--- Material to process Enclosed Below ---

(** ** Changing one bit *)
Section change.
Context {D : Type} `{BlkIO D}.
Implicit Types e : ext2 D.

Lemma bgv_neg e h i : bgd_field h -> i < 0 -> bgv e h i = 0.
Proof.
  intros [H1 H2] Hi. unfold bgv, peek, in_buffer. destruct (Z.leb_spec 0 (SIZEOF_BGD * i + f_off h)); [unfold SIZEOF_BGD in *; lia|done].
Qed.

(** What accounting for [x] more free resources [r] does to the descriptors. *)
Record desc_changed e (l : list Z) (g : Z) (r : resource) (x : Z) : Prop := {
  dc_length : length l = length (e_bgdt e);
  dc_slice : forall o m, 0 <= o -> 0 <= m -> o + m <= SIZEOF_BGD * g \/ SIZEOF_BGD * g + 32 <= o -> slice o m l = slice o m (e_bgdt e);
  dc_free : forall r' i, bgv (set_bgdt l e) (r_free r') i = if decide (r' = r /\ i = g) then bgv e (r_free r) g + x else bgv e (r_free r') i;
  dc_desc : forall h i, h ∈ [bgd_block_bitmap; bgd_inode_bitmap; bgd_inode_table] -> bgv (set_bgdt l e) h i = bgv e h i;
}.

Lemma desc_frame_other e l g h i : desc_frame e l g -> bgd_field h -> i <> g -> bgv (set_bgdt l e) h i = bgv e h i.
Proof.
  intros Hf Hh Hi. destruct (Z.lt_ge_cases i 0); [by rewrite !bgv_neg|]. by apply (df_other _ _ _ Hf).
Qed.

Lemma addr_fields h : h ∈ [bgd_block_bitmap; bgd_inode_bitmap; bgd_inode_table] -> bgd_field h /\ f_off h + Z.of_nat (f_width h) <= 12.
Proof. intros Hh. repeat (apply elem_of_cons in Hh as [->|Hh]; [done|]). by apply not_elem_of_nil in Hh. Qed.

Lemma desc_frame_trans e l l' g : desc_frame e l g -> desc_frame (set_bgdt l e) l' g -> desc_frame e l' g.
Proof.
  intros [H1 H2 H3] [H4 H5 H6]. split.
  - cbn in H4. congruence.
  - intros o m Ho Hm Hd. rewrite H5 by done. by apply H2.
  - intros h j Hh Hj Hne. transitivity (bgv (set_bgdt l e) h j); [by apply H6|by apply H3].
Qed.

Lemma desc_frame_refl e g : desc_frame e (e_bgdt e) g.
Proof. by split. Qed.

Lemma count_dir_run e n is_dir g x : geometry e n -> 0 <= g < bgdt_entry_count e ->
  exists l, count_dir is_dir g x e = Ret (tt, set_bgdt l e) /\ desc_frame e l g /\
    forall h, bgd_field h -> f_off h + Z.of_nat (f_width h) <= 16 -> bgv (set_bgdt l e) h g = bgv e h g.
Proof.
  intros Hg Hgr. destruct is_dir; cbn [count_dir].
  - rewrite (bind_Ret _ _ _ _ _ (bgd_get_run e n bgd_directory_count g Hg ltac:(done) Hgr)).
    destruct (bgd_put_run e n bgd_directory_count g (bgv e bgd_directory_count g + x) Hg ltac:(done) Hgr) as (l & E & Hf & _ & Ho).
    exists l. split; [done|]. split; [done|]. intros h _ Hh. apply Ho. left. exact Hh.
  - exists (e_bgdt e). split; [by destruct e|]. split; [apply desc_frame_refl|]. by destruct e.
Qed.

Lemma account_run e n r is_dir g x : geometry e n -> 0 <= g < bgdt_entry_count e -> 0 <= bgv e (r_free r) g + x < 2 ^ 16 ->
  exists l, (free ← bgd_get (r_free r) g; bgd_put (r_free r) g (free + x);; count_dir is_dir g (- x)) e = Ret (tt, set_bgdt l e) /\ desc_changed e l g r x.
Proof.
  intros Hg Hgr Hx. destruct (r_fields r) as (Ff & _). rewrite (bind_Ret _ _ _ _ _ (bgd_get_run e n _ g Hg Ff Hgr)).
  destruct (bgd_put_run e n (r_free r) g (bgv e (r_free r) g + x) Hg Ff Hgr) as (l & E & Hf & Hv & Ho). rewrite (bind_Ret _ _ _ _ _ E).
  assert (same_geometry e (set_bgdt l e)) as Hs.
  { split; try done; [apply Hf|]. intros h i Hh. destruct (addr_fields h Hh) as [Hb H12]. destruct (decide (i = g)) as [->|]; [|by apply (desc_frame_other _ _ g)].
    apply Ho. left. destruct r; cbn; lia. }
  destruct (count_dir_run (set_bgdt l e) n is_dir g (- x) (sg_geometry _ _ _ Hs Hg) Hgr) as (l' & E' & Hf' & Ho').
  exists l'. rewrite E'. split; [done|]. pose proof (desc_frame_trans _ _ _ _ Hf Hf') as Hff. change (set_bgdt l' (set_bgdt l e)) with (set_bgdt l' e) in *. split.
  - apply Hff.
  - apply Hff.
  - intros r' i. destruct (r_fields r') as (Ff' & _). destruct (decide (i = g)) as [->|Hi].
    + assert (f_off (r_free r') + Z.of_nat (f_width (r_free r')) <= 16) as H16 by (destruct r'; cbn; lia). rewrite (Ho' _ Ff' H16). destruct (decide (r' = r)) as [->|Hr].
      * rewrite decide_True by done. rewrite Hv. apply uwrap_small. destruct r; exact Hx.
      * rewrite decide_False by naive_solver. apply Ho. destruct r, r'; cbn; (done || lia).
    + rewrite decide_False by naive_solver. by apply (desc_frame_other _ _ g).
  - intros h i Hh. destruct (addr_fields h Hh) as [Hb H12]. destruct (decide (i = g)) as [->|]; [|by apply (desc_frame_other _ _ g)].
    rewrite (Ho' h Hb) by lia. by apply (sg_desc _ _ Hs).
Qed.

--- End of Enclosed Material to process ---

▸ **Your objective**: Above is a listing; print exactly its lines from the one with "intros [H1 H2 H3] [H4 H5 H6]. split." through the one with "Lemma account_run e", and no other lines.

▸ **Solution**:
  intros [H1 H2 H3] [H4 H5 H6]. split.
  - cbn in H4. congruence.
  - intros o m Ho Hm Hd. rewrite H5 by done. by apply H2.
  - intros h j Hh Hj Hne. transitivity (bgv (set_bgdt l e) h j); [by apply H6|by apply H3].
Qed.

Lemma desc_frame_refl e g : desc_frame e (e_bgdt e) g.
Proof. by split. Qed.

Lemma count_dir_run e n is_dir g x : geometry e n -> 0 <= g < bgdt_entry_count e ->
  exists l, count_dir is_dir g x e = Ret (tt, set_bgdt l e) /\ desc_frame e l g /\
    forall h, bgd_field h -> f_off h + Z.of_nat (f_width h) <= 16 -> bgv (set_bgdt l e) h g = bgv e h g.
Proof.
  intros Hg Hgr. destruct is_dir; cbn [count_dir].
  - rewrite (bind_Ret _ _ _ _ _ (bgd_get_run e n bgd_directory_count g Hg ltac:(done) Hgr)).
    destruct (bgd_put_run e n bgd_directory_count g (bgv e bgd_directory_count g + x) Hg ltac:(done) Hgr) as (l & E & Hf & _ & Ho).
    exists l. split; [done|]. split; [done|]. intros h _ Hh. apply Ho. left. exact Hh.
  - exists (e_bgdt e). split; [by destruct e|]. split; [apply desc_frame_refl|]. by destruct e.
Qed.

Lemma account_run e n r is_dir g x : geometry e n -> 0 <= g < bgdt_entry_count e -> 0 <= bgv e (r_free r) g + x < 2 ^ 16 ->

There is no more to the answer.